Am I right in assuming that fit() cannot be directly applied to data samples from an empirical CDF?

What alternatives could I use to find a matching known distribution?


Solution

  • I'm not sure exactly what you're trying to do. When you say you have a CDF, what does that mean? Do you have some data points, or the function itself? It would be helpful if you could post more information or some sample data.

    If you have some data points and know the distribution its not hard to do using scipy. If you don't know the distribution, you could just iterate over all distributions until you find one which works reasonably well.

    We can define functions of the form required for scipy.optimize.curve_fit.
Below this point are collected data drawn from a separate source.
(** ** Properties *)

(** *** The space morphemizer *)

(** C5.  Whatever the Unicode tables say elsewhere, if they read the
    characters of ["The Quick fox2 jumps"] as the Unicode character
    database does, the space morphemizer returns three morphemes, with
    bases ["the"], ["quick"], ["jumps"] in this order and every text
    field equal to the base: the pattern matches ["The"], ["Quick"] and
    ["jumps"], and nothing of ["fox2"], neither the token nor a part of
    it. *)
Theorem space_skips_token_with_digit (U : Unicode) :
  Forall (same_on U UCD.table) (utf8 "The Quick fox2 jumps") ->
  let morphs := SpaceMorphemizer._getMorphemesFromExpr U (utf8 "The Quick fox2 jumps") in
  map base morphs = [utf8 "the"; utf8 "quick"; utf8 "jumps"]
  /\ morphs = map (fun w => mkMorpheme w w w w UNKNOWN UNKNOWN)
                  [utf8 "the"; utf8 "quick"; utf8 "jumps"]
  /\ findall_words U (utf8 "The Quick fox2 jumps")
     = [utf8 "The"; utf8 "Quick"; utf8 "jumps"]
  /\ (forall m, In m morphs -> base m <> utf8 "fox" /\ base m <> utf8 "fox2").
Proof.
  intros HU morphs. subst morphs.
  assert (Hfind : findall_words U (utf8 "The Quick fox2 jumps")
                  = findall_words UCD.table (utf8 "The Quick fox2 jumps")).
  { pose proof (findall_words_map UCD.table U (fun c => c)
                  (utf8 "The Quick fox2 jumps")) as H.
    rewrite map_id in H. rewrite H.
    - generalize (findall_words UCD.table (utf8 "The Quick fox2 jumps")).
      intros l. induction l as [|t l IH]; [reflexivity|].
      simpl. rewrite map_id, IH. reflexivity.
    - eapply Forall_impl; [exact HU|]. intros c Hc. apply same_on_agrees, Hc. }
  rewrite (space_ext U UCD.table (utf8 "The Quick fox2 jumps") eq_refl HU), Hfind.
  split; [vm_compute; reflexivity|].
  split; [vm_compute; reflexivity|].
  split; [vm_compute; reflexivity|].
  intros m Hm. vm_compute in Hm.
  repeat (destruct Hm as [<-|Hm]; [split; vm_compute; discriminate|]).
  destruct Hm.
Qed.

Lemma space_skips_token_with_digit_witness :
  map base (SpaceMorphemizer._getMorphemesFromExpr UCD.table
              (utf8 "The Quick fox2 jumps"))
  = [utf8 "the"; utf8 "quick"; utf8 "jumps"].
Proof.
  apply (space_skips_token_with_digit UCD.table).
  apply Forall_forall. intros c _. repeat split.
Defined.
(** * Temperature analytics pipeline (src/app.py): a shallow embedding

    The program is a pandas pipeline: a rolling mean over the temperature
    column, per (city, season) mean / sample standard deviation, a
    two-sigma anomaly filter, and the classification of one live reading.

    Numbers.  A pandas float64 cell is modelled as [option R]: [None] is
    NaN and [Some x] is the real number the cell stands for.  Arithmetic is
    therefore exact; rounding, overflow and infinities are outside the model.
    What the model does keep is the NaN discipline of pandas and numpy:
    NaN-skipping aggregates, NaN-propagating arithmetic and comparisons
    with NaN that are false.

    Consequences for what is stated below.  The mean and the standard
    deviation stand for the mathematical value that the float64 kernels of
    pandas approximate, so nothing is stated about the last bits of their
    results, nor about which side of a threshold a value falls on when it
    lies within rounding distance of it.  The general statements about the
    cell of a full window of the rolling mean carry the hypothesis
    [rolling_in_range], under which the running sum of pandas cannot
    overflow. *)

From Stdlib Require Import Reals Lra Lia List String Ascii ZArith Bool.
From Stdlib Require Import Sorting.Sorted Sorting.Permutation.
Import ListNotations.

Set Implicit Arguments.

(** ** Python exceptions and results *)

Inductive exn : Type :=
| ValueError
| IndexError
| KeyError
| TypeError.

Inductive result (A : Type) : Type :=
| Ok (a : A)
| Raise (e : exn).

Arguments Ok {A} a.
Arguments Raise {A} e.

Definition bind {A B : Type} (m : result A) (k : A -> result B) : result B :=
  match m with
  | Ok a => k a
  | Raise e => Raise e
  end.

Notation "x <- m ;; k" := (bind m (fun x => k))
  (at level 61, m at next level, right associativity).

(** ** float64 cells with NaN *)

Module Float64.

Definition float : Type := option R.

Definition nan : float := None.

(** An operation on two cells: NaN when either is NaN, otherwise the exact
    result, where float64 would round it. *)
Definition lift2 (f : R -> R -> R) (a b : float) : float :=
  match a, b with
  | Some x, Some y => Some (f x y)
  | _, _ => None
  end.

Definition add : float -> float -> float := lift2 Rplus.
Definition sub : float -> float -> float := lift2 Rminus.
Definition mul : float -> float -> float := lift2 Rmult.

Definition abs (a : float) : float := option_map Rabs a.

(** Comparisons: any comparison with NaN is [false]; two numbers are
    compared as the reals they are. *)
Definition ltb (a b : float) : bool :=
  match a, b with
  | Some x, Some y => if Rlt_dec x y then true else false
  | _, _ => false
  end.

Definition gtb (a b : float) : bool := ltb b a.

Definition leb (a b : float) : bool :=
  match a, b with
  | Some x, Some y => if Rle_dec x y then true else false
  | _, _ => false
  end.

Definition of_Z (z : Z) : float := Some (IZR z).

End Float64.

Import Float64.

(** ** Rows and data frames *)

Record Row : Type := mkRow
  { timestamp : Z;
    city : string;
    season : string;
    temperature : float }.

Definition DataFrame : Type := list Row.

Definition set_temperature (r : Row) (t : float) : Row :=
  {| timestamp := timestamp r;
     city := city r;
     season := season r;
     temperature := t |}.
(* ===== verification/Prelude.v ===== *)
(** * A verified model of the portability layer of LibreSSL

    LibreSSL portable is the layer that lets OpenBSD's LibreSSL build elsewhere:
    the libraries themselves are fetched at build time and are not in this
    repository; what is here, and what is modelled, is the code that stands in
    for functions other systems lack ([crypto/compat], [apps/*/compat],
    [tls/compat], [tests/compat]) and the headers with code in them
    ([include/compat]).  All file names below are relative to [src/].

    ** Conventions

    Every C function or macro is one definition with the name it has in C,
    executable on concrete inputs.  Code that reads and writes state is a
    computation in [ST S A], the state-and-failure monad of this file.  [None]
    is a step C gives no meaning to: NULL or an address outside the memory
    dereferenced, an index outside an array, an [int] that overflows where the
    code relies on it not to.  Theorems that show [Some _] therefore show memory
    safety as well.  Machine integers are [Z] with the conversions of [CInt]
    written out; a [double] is a [spec_float] of the Standard Library.  A loop
    that is not structural has [fuel]; running out of it is [None] too, so the
    same theorems show that it ends.  [wp] and its rules at the end of the
    monad's section are the program logic of the later components.

    Functions of the system (Win32, Winsock, Unix, the C runtime where the code
    only passes values on) are arguments of the definitions, records or classes
    of operations; what is used of their documentation is in classes of laws or
    hypotheses of the theorems, and each has a concrete instance among the
    witnesses.  State that only the laws speak of, such as which setting of
    flags was refused, is said to be a history where it is declared.

    ** Parts

    - Trees, [include/compat/sys/tree.h].  [Ordered] has comparison functions
      and the reference operations on sorted sequences.  [RBTree] has the macros
      [RB_*] (the memory of nodes with parent links, and the head); [RBSpec] has
      red-black trees as values seen through a zipper, [RBProof] the simulation
      between both, [RBTheorems] the correctness of single macros and
      [RBProperties] C1 to C5.  [SplayTree], [SplayProof], [SplayTheorems] and
      [SplayProperties] (C6, C7) do the same for [SPLAY_*].  [RBT] has the
      macros [RBT_*], whose algorithms are in the C library; [RBTProperties] has
      what they add: C8, and that histories of calls answer as the library
      promises of each.
    - Queues, [include/compat/sys/queue.h].  [Queue] has the five kinds of lists
      on a memory of pointer-sized cells addressed by bytes, with the casts the
      macros make.  [QueueSpec] is the interface: operations on sequences and
      the class of implementations; [QueueProof] and [XSimpleqProof] (pointers
      stored as an exclusive or) discharge it, [QueueProperties] has C9, C10 and
      the loops.
    - Options, [crypto/compat/getopt_long.c].  [Getopt] has all of it, with the
      static variables as state; [GetoptPermute] the exchange of blocks of
      arguments, [GetoptInvariant] what holds between calls, [GetoptProof] and
      [GetoptCalls] that every call keeps it, [GetoptReference] the parser as
      one pass over the arguments; [GetoptProperties] is C11 to C15.
    - Passphrases, [apps/nc/compat/readpassphrase.c].  [Readpass] has the whole
      function with its handlers of signals, over a terminal and a world that
      may send signals in any turn; [ReadpassProof] the lemmas of its parts,
      [ReadpassRound] of a round of it; [ReadpassProperties] is C16 to C18.
    - The console of Windows, [crypto/compat/ui_openssl_win.c].  [UiWin] has the
      functions of the method and their session, [UiWinProof] their lemmas,
      [UiWinProperties] C28 and C29.
    - Files and sockets on Windows.  [crypto/compat/posix_win.c] with the flags
      of [include/compat/fcntl.h] is [PosixWin] and [PosixWinProperties] (C30,
      C31); its error codes and the state [sys] with [errno] are used by the
      parts that follow. [apps/openssl/compat/poll_win.c] and
      [include/compat/poll.h] are [Poll]; [PollSpec] says, by the answers of the
      system, what may be returned, and that nothing else is; [PollProperties]
      has the laws of the calls, with the time they take (C35, C36).
      [tests/compat/socketpair.c] and [pipe2.c] are [Sockpair], [SockpairProof]
      (Winsock as a class, and its laws) and [SockpairProperties] (C26).
      [tls/compat/pread.c] and [pwrite.c] are [Pread] and [PreadProperties]
      (C32, C33); [tests/compat/mkstemp.c] is [Mkstemp] and [MkstempProperties]
      (C34).
    - Descriptors on Unix, [apps/nc/compat/accept4.c], [socket.c] and the other
      half of [pipe2.c] and [socketpair.c].  [Fildes] and [FildesProperties]
      (C27).
    - Threads on Windows.  [Lock] is [include/compat/pthread.h] and
      [crypto/compat/crypto_lock_win.c] as a step relation over threads, one
      access to shared memory at a time; critical sections are a class.
      [LockProof] has the invariant, by rule induction; [LockProperties] is C19
      to C21.  [AppsWin] is [apps/openssl/apps_win.c]: the alarm of [openssl
      speed], a thread that sleeps, as a step relation with time, called as
      [patches/speed.c.patch] calls it; [AppsWinProperties] is C22, and
      [AlarmLiveness] C23, for infinite runs with a fair scheduler.
    - Directories, [include/compat/dirent_msvc.h].  [Dirent] has the operations
      on a heap of streams and buffers with an allocator that may fail;
      [DirentSpec] the laws of the search functions of Win32, what a stream
      represents and what [opendir] and [readdir] return; [DirentProof] one
      lemma per operation; [DirentProperties] is C24 and C25.
    - Lines and formatted strings, [crypto/compat/getdelim.c], [getline.c],
      [bsd-asprintf.c], [freezero.c], [explicit_bzero_win.c].  [Stdio] and
      [StdioProperties]: C37, [vasprintf_whole_or_nothing] and
      [freezero_clears].
    - Byte orders, [include/compat/endian.h].  [Endian] has the class of the
      conversions, with its laws, and an instance for each system;
      [EndianProperties] proves the laws of each and, for their clients, C38.
    - Times, [include/compat/sys/time.h], [time.h],
      [apps/openssl/compat/clock_gettime_osx.c].  [Times] and [TimesProperties]
      (C39).  [Doubles] relates the operations of [SpecFloat] to rational
      numbers; [ClockProperties] uses it for C40.
    - Small functions: [crypto/compat/b_win.c], [syslog_r.c], the three variants
      of [getprogname], [getpagesize.c], [apps/openssl/certhash_win.c], the
      inline functions of [err.h], [stdio.h], [string.h], [unistd.h] and the
      macros of [sys/stat.h], and [crypto/arch/aarch64].  [System] and
      [SystemProperties], which uses [vasprintf_whole_or_nothing] for the log.

    ** What the theorems show

    Refinement: whole histories of calls answer as an abstract sequence does
    (C3, C7, C9, C10), a directory stream is the list of its entries (C25).
    Equivalence: the option parser and its reference (C14, C15).  Function: each
    macro or function on all its branches (C1, C2, C4, C6, C12, C16, C27, C28,
    C32, C35, C37).  What is borrowed is given back, on every path: the terminal
    and the signal handlers (C17, C18), the mode of the console (C29), sockets
    (C26), memory and handles (C24).  Safety and invariants, some under
    interleaving: C5, C8, C11, C19, C20, C22.  Ends: C13, C21, C34, C36, C23,
    and the others with the bounds of their fuel.  Errors: C30.  Bounds: C31,
    C40.  Well-formed values: C39.  Round trips: C33, C38.  Theorems without a
    number are steps towards these or say the same of a smaller part.

    ** Fuel and bounds

    The loops of the red-black macros end within [rounds n] for [n] elements,
    which is logarithmic in [n]; those of the splay macros within the height of
    the tree, which is at most the number of calls made on it; those of the
    queues within the number of elements; the outer loop of the option parser
    within the number of arguments, and its inner loops by the strings.  The
    waiting loop of [poll] ends within [timeout / 100 + 1] rounds; without a
    timeout it may wait for ever and the theorem is for what it returns.  A call
    on a mutex has at most eight statements.  [getdelim] and [read_till_nl] read
    one character a round, [copy_name] has the size of the array.
    [readpassphrase] restarts at most once for every turn in which a signal
    comes, reads at most the keys there are and waits for the terminal at most
    once a turn.  The recursion that opens descriptors in [socketpair] is at
    most as deep as the larger handle and two.  [mkstemp] tries at most 27
    times, since there are 26 names.

    ** Not modelled

    - [crypto/compat/arc4random.h]: includes the header of the system, which is
      fetched at build time.
    - [crypto/arch/mips], [crypto/arch/loongarch64], [crypto/bn/arch]: names
      that select code fetched at build time.
    - The headers that only declare, or rename functions.
    - [tests] other than [tests/compat], build files, scripts and patches.

    What [getopt_long] prints is in the state as a list of messages, without its
    formatting.  The formatting of [vasprintf], locale conversions of file names
    and the contents of socket sets are arguments.  Threads see a sequentially
    consistent memory, which the interlocked exchange gives the slots and
    [volatile], with Microsoft's compiler, the flag of the alarm. *)
From Stdlib Require Import ZArith Lia Permutation.
From stdpp Require Import prelude gmap.

Declare Scope c_scope.
Delimit Scope c_scope with c.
I.e., the first argument should be x, and then the other arguments are parameters.

    I use this function to generate some test data based on the CDF of a normal random variable with a bit of added noise.

    n = 100
    x = np.linspace(-4,4,n)
    f = lambda x,mu,sigma: scipy.stats.norm(mu,sigma).cdf(x)
    
    data = f(x,0.2,1) + 0.05*np.random.randn(n)
    

    Now, use curve_fit to find parameters.

    mu,sigma = scipy.optimize.curve_fit(f,x,data)[0]
    

    This gives output

    >> mu,sigma
    0.1828320963531838, 0.9452044983927278
    

    We can plot the original CDF (orange), noisy data, and fit CDF (blue) and observe that it works pretty well. true CDF, noisy data, recovered CDF

    Note that curve_fit can take some additional parameters, and that the output gives additional information about how good of a fit the function is.